For comparison, Downtown skews higher into 2–3BR formats, reflecting its role as a lifestyle destination, while JVC leans toward affordability-driven 1–2BR volumes. Business Bay sits between these two poles, more premium than JVC, more compact than Downtown.
The risk is oversupply in 1BR launches, which could compress rents if absorption slows. But the upside is clear: compact churn here remains unmatched, making Business Bay a benchmark for liquidity-driven investment in Dubai.
Unit Size Trends & Market Signals – Business Bay, H1 2025
In Business Bay, size often dictates both ticket and intent. The smaller the home, the faster it moves; the larger the home, the rarer the buyer. The numbers reveal a market where most deals cluster below 1,000 sq.ft., with larger formats trading in much smaller volumes but commanding sharp jumps in ticket sizes.
Business Bay – Median Unit Size vs Ticket (H1 2025, Residential Flats + Villas)
| Configuration | Median Size (sq.ft.) | Median Ticket (AED) | Median Price (AED/sq.ft.) |
| Studio | ~440 | ~1.1M | ~2,500 |
| 1 BR | ~830 | ~1.8M | ~2,250 |
| 2 BR | ~1,410 | ~2.75M | ~2,165 |
| 3 BR | ~2,320 | ~3.9M | ~1,750 |
| 4 BR+ (incl. Villas) | ~4,320 | ~9.0M | ~2,080 |
- Compacts dominate: most transactions are in studios and 1BRs under 1,000 sq.ft., keeping entry costs accessible.
- Step-up formats: 2BRs add ~600 sq.ft. but almost double the ticket, a clear inflection point between investor and end-user demand.
- Large formats thin out: 3BR and 4BR+ homes see fewer sales but pull values above AED 3.5–9M, reflecting their niche role.
🧭 AIQYA Insight
Unit size signals market psychology.

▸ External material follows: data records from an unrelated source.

(* ===== verification/LsmTheorems.v ===== *)
(** LsmTheorems: the properties of the LSM tree, each with an instance at a concrete tree. *)

From Stdlib Require Import ZArith Lia.
From stdpp Require Import base list gmap strings sorting.
From S2P Require Import Prelude Memory Stdio LsmSort LsmFile Lsm LsmSpec LsmOps LsmTest LsmSession.

(** The world before the first run: no file. *)
Definition no_files : world := World ∅ [].

(** A tree of capacity 2 in it, with the junk that [glibc] leaves in its buffer. *)
Definition tree2 (b : bool) : lsm :=
  Lsm 2 2 8 0 (replicate 2 (Node 0 0)) "disk_storage.txt" b.

(** Three puts into a tree of capacity 2: the first two nodes are in the file, sorted. *)
Definition flushed2 : world :=
  World {["disk_storage.txt" := disk_file 2 [Node 5 51; Node 7 70]]} [].
Definition linked2 : world :=
  World {["disk_storage.txt" := disk_file 2 [Node 5 51; Node 7 70];
          "disk_storae.txt" := disk_file 2 [Node 5 51; Node 7 70]]} [].
Definition tree2_after : lsm :=
  Lsm 2 2 8 1 [Node 9 90; Node 7 70] "disk_storage.txt" true.
Definition store2_after : store := Store [Node 7 70; Node 5 51] [Node 9 90].

(** Close the concrete side conditions of an instance. *)
Ltac concrete :=
  solve [ reflexivity | discriminate | lia | repeat constructor | vm_compute; repeat constructor
        | vm_compute; lia | vm_compute; intuition discriminate ].

Lemma tree2_ok b : tree_ok (tree2 b).
Proof. constructor; simpl; [lia | lia | lia | constructor]. Defined.

Lemma tree2_after_ok : tree_ok tree2_after.
Proof. constructor; simpl; [lia | lia | lia | repeat constructor]. Defined.

Lemma tree2_fresh b : represents (tree2 b) no_files store_empty [].
Proof.
  constructor; [apply tree2_ok | reflexivity | split; [constructor | reflexivity] |].
  apply flushed_as_nil.
Defined.

Lemma sorted2 : newest_first_sort [Node 7 70; Node 5 51] [Node 5 51; Node 7 70].
Proof.
  split_and!; [constructor | repeat constructor; vm_compute; discriminate |].
  intros k. rewrite !filter_cons, filter_nil. unfold same_key. simpl.
  do 2 case_decide; subst; try done; lia.
Qed.

Lemma tree2_after_represents w :
  files w !! "disk_storage.txt" = Some (disk_file 2 [Node 5 51; Node 7 70]) →
  represents tree2_after w store2_after [Node 5 51; Node 7 70].
Proof.
  intros Hw. constructor; [apply tree2_after_ok | reflexivity | | apply sorted2].
  split; [repeat constructor | exact Hw].
Defined.

(** C1 (refinement). From initialisation on, every sequence of puts runs without a fault, and the buffer and the
    file together represent exactly the history of the puts: nothing is lost or invented, the
    buffer holds the latest nodes in order, and the file holds the earlier ones, in a sorted tree
    sorted with the newest of equal keys first. *)
Theorem lsm_puts_represent_history `{A : Allocator} `{!AllocatorLaws A} `{!AllocatorGrants A}
    (size : Z) (b : bool) (w : world) (h : list node) :
  node_ok (Node malloc_junk malloc_junk) → 0 < size →
  files w !! "disk_storage.txt" = None → Forall node_ok h →
  Z.of_nat (length h) + size < 2147483648 →
  ∃ tree0 tree w' d,
    init_new_lsm size b w = Ret (Some tree0, w) ∧
    puts h tree0 w = Ret (tree, w') ∧
    represents tree w' (store_puts size h store_empty) d ∧
    store_history (store_puts size h store_empty) = h ∧
    same_but "disk_storage.txt" w w'.
Proof.
  intros Hj Hs Hf Hh Hl.
  destruct (init_new_lsm_ok size b w) as (tree0 & E0 & R0 & <- & Eb & En);
    [by apply Forall_singleton | lia | done |].
  destruct (puts_refine h tree0 w _ _ R0 Hh) as (tree & w' & d & E & R & _ & W); [simpl; lia|].
  exists tree0, tree, w', d. split_and!; try done; [apply store_puts_history | by rewrite <- En].
Qed.

Lemma lsm_puts_represent_history_witness :
  ∃ tree0 tree w' d,
    init_new_lsm (A := glibc) 2 true no_files = Ret (Some tree0, no_files) ∧
    puts (A := glibc) [Node 7 70; Node 5 51; Node 9 90] tree0 no_files = Ret (tree, w') ∧
    represents tree w'
      (store_puts 2 [Node 7 70; Node 5 51; Node 9 90] store_empty) d ∧
    store_history (store_puts 2 [Node 7 70; Node 5 51; Node 9 90] store_empty)
    = [Node 7 70; Node 5 51; Node 9 90] ∧
    same_but "disk_storage.txt" no_files w'.
Proof. apply (lsm_puts_represent_history (A := glibc) 2 true no_files); concrete. Defined.

(** C4 (functional). [merge_sort] sorts the whole array by key in place, loses no node, and leaves equal keys in
    the reverse of their order, so that the node put last comes first. *)
Theorem merge_sort_newest_first `{A : Allocator} `{!AllocatorGrants A} (block : list node) :
  Z.of_nat (length block) < 2147483648 →
  let n := Z.of_nat (length block) in
  ∃ s, merge_sort (merge_sort_fuel n) block n = Ret s ∧
       s ≡ₚ block ∧ StronglySorted key_le s ∧
       ∀ k, filter (same_key k) s = reverse (filter (same_key k) block).
Proof.
  intros Hl n. destruct (merge_sort_spec (merge_sort_fuel n) block (length block))
    as (s & E & P & S & F); [lia | lia | unfold merge_sort_fuel, n; lia |].
  exists s. rewrite drop_ge, app_nil_r in E by lia. rewrite take_ge in P, F by lia. done.
Qed.

Lemma merge_sort_newest_first_witness :
  ∃ s, merge_sort (A := glibc) (merge_sort_fuel 3) [Node 2 1; Node 1 2; Node 2 3] 3 = Ret s ∧
       s ≡ₚ [Node 2 1; Node 1 2; Node 2 3] ∧ StronglySorted key_le s ∧
       ∀ k, filter (same_key k) s
            = reverse (filter (same_key k) [Node 2 1; Node 1 2; Node 2 3]).
Proof.
  apply (merge_sort_newest_first (A := glibc) [Node 2 1; Node 1 2; Node 2 3]); concrete.
Defined.

(** The index loops of [merge] compute the list merge that takes the right front on a tie, and
    store it at the start of the target; no index leaves its array and no counter overflows. *)
Theorem merge_computes_reference (whole left right : list node) :
  (length left + length right <= length whole)%nat →
  Z.of_nat (length left + length right) < 2147483648 →
  merge whole left (Z.of_nat (length left)) right (Z.of_nat (length right))
  = Ret (merge_ref left right ++ drop (length left + length right) whole).
Proof.
  intros Hw Hz. rewrite merge_spec, !take_ge, blit_0, length_merge_ref by lia. done.
Qed.

Lemma merge_computes_reference_witness :
  merge (replicate 3 (Node 0 0)) [Node 1 10; Node 4 40] 2 [Node 1 11] 1
  = Ret [Node 1 11; Node 1 10; Node 4 40].
Proof.
  etransitivity;
    [apply (merge_computes_reference (replicate 3 (Node 0 0)) [Node 1 10; Node 4 40] [Node 1 11]);
     concrete | reflexivity].
Defined.

(** C6 (functional). Flushing a full buffer meets no fault: it leaves an empty buffer, changes the tree's file
    only, and the new file holds the old nodes merged with the sorted buffer, none lost. *)
Theorem write_to_disk_merges `{A : Allocator} `{!AllocatorLaws A} `{!AllocatorGrants A}
    (tree : lsm) (w : world) (st : store) (d : list node) :
  represents tree w st d → next_empty tree = block_size tree →
  Z.of_nat (length d) + block_size tree < 2147483648 →
  ∃ tree' w' d',
    write_to_disk tree w = Ret ((0, tree'), w') ∧
    next_empty tree' = 0 ∧ same_config tree tree' ∧ same_but (disk1 tree) w w' ∧
    files w' !! disk1 tree = Some (disk_file (Z.of_nat (length d')) d') ∧
    flushed_as (sorted tree) (store_history st) d'.
Proof.
  intros [Hok Hr Hf Hd] Hfull Hl.
  destruct (write_to_disk_full tree w d Hok Hfull Hf Hl) as (s & E & Hs).
  eexists _, _, (merge_ref d s). split; [exact E|]. split; [done|]. split; [done|].
  split; [|split]; simpl.
  - split; [done|]. intros other Hne. simpl. by rewrite lookup_insert_ne.
  - by rewrite lookup_insert_eq.
  - unfold store_history. rewrite <- Hr. by apply flushed_as_merge.
Qed.

Definition tree2_full : lsm := Lsm 2 2 8 2 [Node 9 90; Node 5 52] "disk_storage.txt" true.

Lemma write_to_disk_merges_witness :
  ∃ tree' w' d',
    write_to_disk (A := glibc) tree2_full flushed2 = Ret ((0, tree'), w') ∧
    next_empty tree' = 0 ∧ same_config tree2_full tree' ∧
    same_but "disk_storage.txt" flushed2 w' ∧
    files w' !! "disk_storage.txt" = Some (disk_file (Z.of_nat (length d')) d') ∧
    flushed_as true [Node 7 70; Node 5 51; Node 9 90; Node 5 52] d'.
Proof.
  apply (write_to_disk_merges (A := glibc) tree2_full flushed2
           (Store [Node 7 70; Node 5 51] [Node 9 90; Node 5 52]) [Node 5 51; Node 7 70]);
    [|concrete..].
  constructor; [constructor; simpl; [lia | lia | lia | repeat constructor] | reflexivity | |
    apply sorted2].
  split; [repeat constructor | reflexivity].
Defined.

(** Flushing a buffer that is not full onto an existing file reads past the merged array: the
    code adds the capacity, not the number of buffered nodes, to the count it writes. *)
Theorem write_to_disk_partial_overreads `{A : Allocator} `{!AllocatorLaws A}
    `{!AllocatorGrants A} (tree : lsm) (w : world) (st : store) (d : list node) :
  represents tree w st d → next_empty tree < block_size tree → d ≠ [] →
  Z.of_nat (length d) + block_size tree < 2147483648 →
  write_to_disk tree w = Fault OutOfBounds.
Proof. intros [Hok Hr Hf Hd] Hpart Hne Hl. by apply (write_to_disk_partial tree w d). Qed.

Lemma write_to_disk_partial_overreads_witness :
  write_to_disk (A := glibc) tree2_after flushed2 = Fault OutOfBounds.
Proof.
  apply (write_to_disk_partial_overreads (A := glibc) tree2_after flushed2 store2_after
           [Node 5 51; Node 7 70]); [apply tree2_after_represents; reflexivity | concrete..].
Defined.

(** A file of nodes reads back as it was written: the count and every node. *)
Theorem disk_file_roundtrip (d : list node) (old : option Z) :
  Z.of_nat (length d) < 18446744073709551616 → Forall node_ok d →
  let n := Z.of_nat (length d) in
  ∃ rest, fread_size_t old (disk_file n d) = (1, Some n, rest) ∧ fread_nodes n rest = (n, d, []).
Proof.
  intros Hl Hd n. exists (nodes_bytes d). apply fread_disk_file; [|done|done].
  apply is_u64_spec. lia.
Qed.

Lemma disk_file_roundtrip_witness :
  ∃ rest, fread_size_t None (disk_file 2 [Node (-1) 5; Node 2147483647 0])
          = (1, Some 2, rest) ∧
          fread_nodes 2 rest = (2, [Node (-1) 5; Node 2147483647 0], []).
Proof. apply (disk_file_roundtrip [Node (-1) 5; Node 2147483647 0] None); concrete. Defined.

(** C5 (refinement). [get] against the lookup of the store, on every allocator that serves requests below 1 TiB.  The tree represents the
    store, it was created with [sorted] set, its file exists, and the file that [search_disk] opens -
    disk_storae.txt, a misspelling of the tree's file - has the same contents, of less than 2^31
    nodes.  Then what is found is the oldest buffered node with the key, or else the newest flushed
    one.  If there is none, [get] returns NULL.  If there is one, [get] returns it when malloc grants
    at least 12 bytes for the 8 that the search asks for, and else the search writes past its block
    (lsm.c:156-161).  It changes nothing. *)
Theorem get_is_store_get `{A : Allocator} `{!AllocatorLaws A} `{!AllocatorGrants A}
    (k : Z) (tree : lsm) (w : world) (st : store) (d : list node) :
  represents tree w st d → sorted tree = true →
  files w !! disk1 tree ≠ None → files w !! search_file = files w !! disk1 tree →
  Z.of_nat (length d) < 2147483648 →
  get k tree w =
  match store_get k st with
  | None => Ret (None, w)
  | Some x => if malloc_usable 8 <? 12 then Fault HeapOverflow else Ret (Some x, w)
  end.
Proof. intros Hr Hs Hex Hlink Hl. by apply (get_refines k tree w st d). Qed.
(* ===== verification/IslamicTheorems.v ===== *)
(** IslamicTheorems: the properties of the Islamic calendar of include/date/islamic.h. *)

From Stdlib Require Import ZArith Lia.
From stdpp Require Import base list.
From S2P Require Import Prelude Memory Calendar IslamicUnits IslamicFields IslamicYmd IslamicSerial.

#[local] Open Scope Z_scope.

(** In the Islamic calendar every value of [year] is valid: [to_days] and [from_days] are
    inverse to each other, without overflow, between the valid dates of the years -32768 to 32767 and
    the day numbers from -12104389 to 11119384. *)
Theorem islamic_days_roundtrip :
  (∀ x, wf x = true → ymd_ok x = Ret true →
     ∃ z, ymd_to_days x = Ret z ∧ -12104389 ≤ z ≤ 11119384 ∧ ymd_from_days z = Ret x) ∧
  (∀ z, -12104389 ≤ z ≤ 11119384 →
     ∃ x, ymd_from_days z = Ret x ∧ wf x = true ∧ ymd_ok x = Ret true ∧ ymd_to_days x = Ret z).
Proof.
  split; [exact (@to_serial_ok _ _ _ _ _ ymd_serial_laws) | exact (@of_serial_ok _ _ _ _ _ ymd_serial_laws)].
Qed.

Lemma islamic_days_roundtrip_witness :
  ∃ z, ymd_to_days (MkYearMonthDay (MkYear 1445) (MkMonth 12) (MkDay 30)) = Ret z
    ∧ -12104389 ≤ z ≤ 11119384
    ∧ ymd_from_days z = Ret (MkYearMonthDay (MkYear 1445) (MkMonth 12) (MkDay 30)).
Proof. apply (proj1 islamic_days_roundtrip); reflexivity. Defined.

(** [to_days] counts the days of the tabular Islamic calendar, whose months have 30 and
    29 days in turn and whose last month has a day more in eleven years of a cycle of thirty: 22 Shawwal
    1389 is day 0, and the day after a valid date ([next_day], by the lengths of the months) is valid
    and has the next number. *)
Theorem islamic_to_days_counts_days :
  ymd_to_days (MkYearMonthDay (year_ctor 1389) (month_ctor 10) (day_ctor 22)) = Ret 0 ∧
  ∀ y m d y' m' d',
    let x := MkYearMonthDay (MkYear y) (MkMonth m) (MkDay d) in
    let x' := MkYearMonthDay (MkYear y') (MkMonth m') (MkDay d') in
    wf x = true → ymd_ok x = Ret true → y' ≤ 32767 → next_day islamic y m d = (y', m', d') →
    ymd_ok x' = Ret true ∧ ∃ z, ymd_to_days x = Ret z ∧ ymd_to_days x' = Ret (z + 1).
Proof.
  split; [reflexivity|]. intros y m d y' m' d' x x' Hwf Hok Hhi E.
  apply islamic_ymd_ok_true in Hok; [|done]. apply islamic_ymd_wf_spec in Hwf. cbn in Hwf, Hok.
  destruct (islamic_to y m d ltac:(lia) Hok) as (_ & _ & Ht).
  pose proof (next_day_number islamic y m d Hok) as H. pose proof (next_day_year islamic y m d) as Hy.
  rewrite E in H, Hy. destruct H as [Hv' Hn].
  destruct (islamic_to y' m' d' ltac:(lia) Hv') as (_ & Hok' & Ht'). rewrite Hn in Ht'. eauto.
Qed.

Lemma islamic_to_days_counts_days_witness :
  let x := MkYearMonthDay (MkYear 1445) (MkMonth 12) (MkDay 30) in
  let x' := MkYearMonthDay (MkYear 1446) (MkMonth 1) (MkDay 1) in
  ymd_ok x' = Ret true ∧ ∃ z, ymd_to_days x = Ret z ∧ ymd_to_days x' = Ret (z + 1).
Proof. apply (proj2 islamic_to_days_counts_days); [reflexivity | reflexivity | lia | reflexivity]. Defined.
Lemma as_queue_pop_tail_spec q items :
  deque sz cap q items →
  ∃ q', as_queue_pop_tail q = Ret (last items, q') ∧ deque sz cap q' (take (length items - 1) items).
Proof.
  intros Hq. unfold as_queue_pop_tail. rewrite (deque_empty q items) by done.
  destruct items as [|x items _] using rev_ind.
  { rewrite bool_decide_eq_true_2 by done. by exists q. }
  rewrite bool_decide_eq_false_2 by (by destruct items). pose proof Hq as (Hs & Hc & H).
  pose proof (hi_items _ _ H (length items) x (list_lookup_middle _ _ _ _ eq_refl)) as Hx.
  pose proof (hi_tail _ _ H) as Ht. rewrite length_app in Ht. cbn [length] in Ht.
  pose proof (hi_head _ _ H). pose proof (hi_index _ _ H).
  assert (uint_sub (q_tail q) 1 = q_head q + Z.of_nat (length items)) as -> by (rewrite uint_sub_small; lia).
  set (q1 := set_q_ends _ _ q).
  assert (deque sz cap q1 items) as Hq1.
  { split; [done|]. split; [done|]. destruct H as [? ? ? ? ? _ ? Hf Hi]. rewrite length_app in Hf. cbn [length] in Hf.
    split; cbn; try done; try lia. intros k y Hk. apply Hi. by apply lookup_app_l_Some. }
  cbn [q_tail q1 set_q_ends]. change (q_data q) with (q_data q1). change (q_item_size q) with (q_item_size q1).
  pose proof (stored_read q1 items (q_head q + Z.of_nat (length items)) x Hq1 ltac:(lia) Hx) as Hr.
  destruct (as_queue_get q1 _) as [p|]; [|done]. cbn [mbind outcome_bind] in *.
  change (q_data (set_q_ends _ _ q)) with (q_data q1). rewrite Hr.
  cbn [mbind outcome_bind]. rewrite last_snoc. eexists. split; [done|].
  rewrite length_app. cbn [length]. rewrite Nat.add_sub, take_app_length. apply deque_rewind; [done|done|]. apply Hq1.
Qed.

Lemma as_queue_inita_deque alloca :
  0 < sz → 0 < cap → sz * cap < 4294967296 → Z.of_nat (length alloca) = cap * sz →
  deque sz cap (as_queue_inita alloca sz cap) [].
Proof. intros. split; [done|]. split; [done|]. split; cbn; try done; try lia. Qed.
End items.

(** *** The queue refines a deque *)

(** What a client does with a queue, and what it sees. *)
Inductive queue_use : Type := QPushTail (x : bytes) | QPushHead (x : bytes) | QPopHead | QPopTail | QSize.
Inductive queue_sees : Type := SawStatus (b : bool) | SawItem (x : option bytes) | SawSize (n : Z).

Definition queue_use_once `{AsQueuePushes} (q : as_queue) (u : queue_use) : outcome (queue_sees * as_queue) :=
  match u with
  | QPushTail x => '(b, q) ← as_queue_push_limit q x; Ret (SawStatus b, q)
  | QPushHead x => '(b, q) ← as_queue_push_head_limit q x; Ret (SawStatus b, q)
  | QPopHead => '(x, q) ← as_queue_pop q; Ret (SawItem x, q)
  | QPopTail => '(x, q) ← as_queue_pop_tail q; Ret (SawItem x, q)
  | QSize => Ret (SawSize (as_queue_size q), q)
  end.

Fixpoint queue_uses `{AsQueuePushes} (q : as_queue) (us : list queue_use) : outcome (list queue_sees * as_queue) :=
  match us with
  | [] => Ret ([], q)
  | u :: us => '(s, q) ← queue_use_once q u; '(ss, q) ← queue_uses q us; Ret (s :: ss, q)
  end.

Studios and 1BRs thrive as the churnable stock, easy to lease and liquidate. They are the “liquidity engine” that keeps Business Bay moving.
At the 2BR level, the buyer profile shifts; these are often couples or small families willing to stretch budgets for centrality. Beyond that, 3BR and 4BR+ homes live in a different orbit: low turnover, high service charges, but symbolic for developers who want to showcase premium positioning.
Compared with Downtown, Business Bay’s larger homes trade at thinner volumes, reinforcing its identity as an investor corridor. But unlike JVC, where unit sizes are larger in the mid-market, Business Bay’s compacts show that yield and accessibility drive its pulse.
Top Projects & Developer Activity – Business Bay, H1 2025
Business Bay’s skyline may look uniform from a distance, but the sales charts tell a sharper story, a handful of projects captured the lion’s share of transactions in H1 2025. Off-plan launches powered by marketing muscle and price-point engineering dominated the leaderboard, while a few legacy towers in the resale market kept the secondary channel alive.
Business Bay – Top Projects by Transactions (H1 2025, Residential Flats + Villas)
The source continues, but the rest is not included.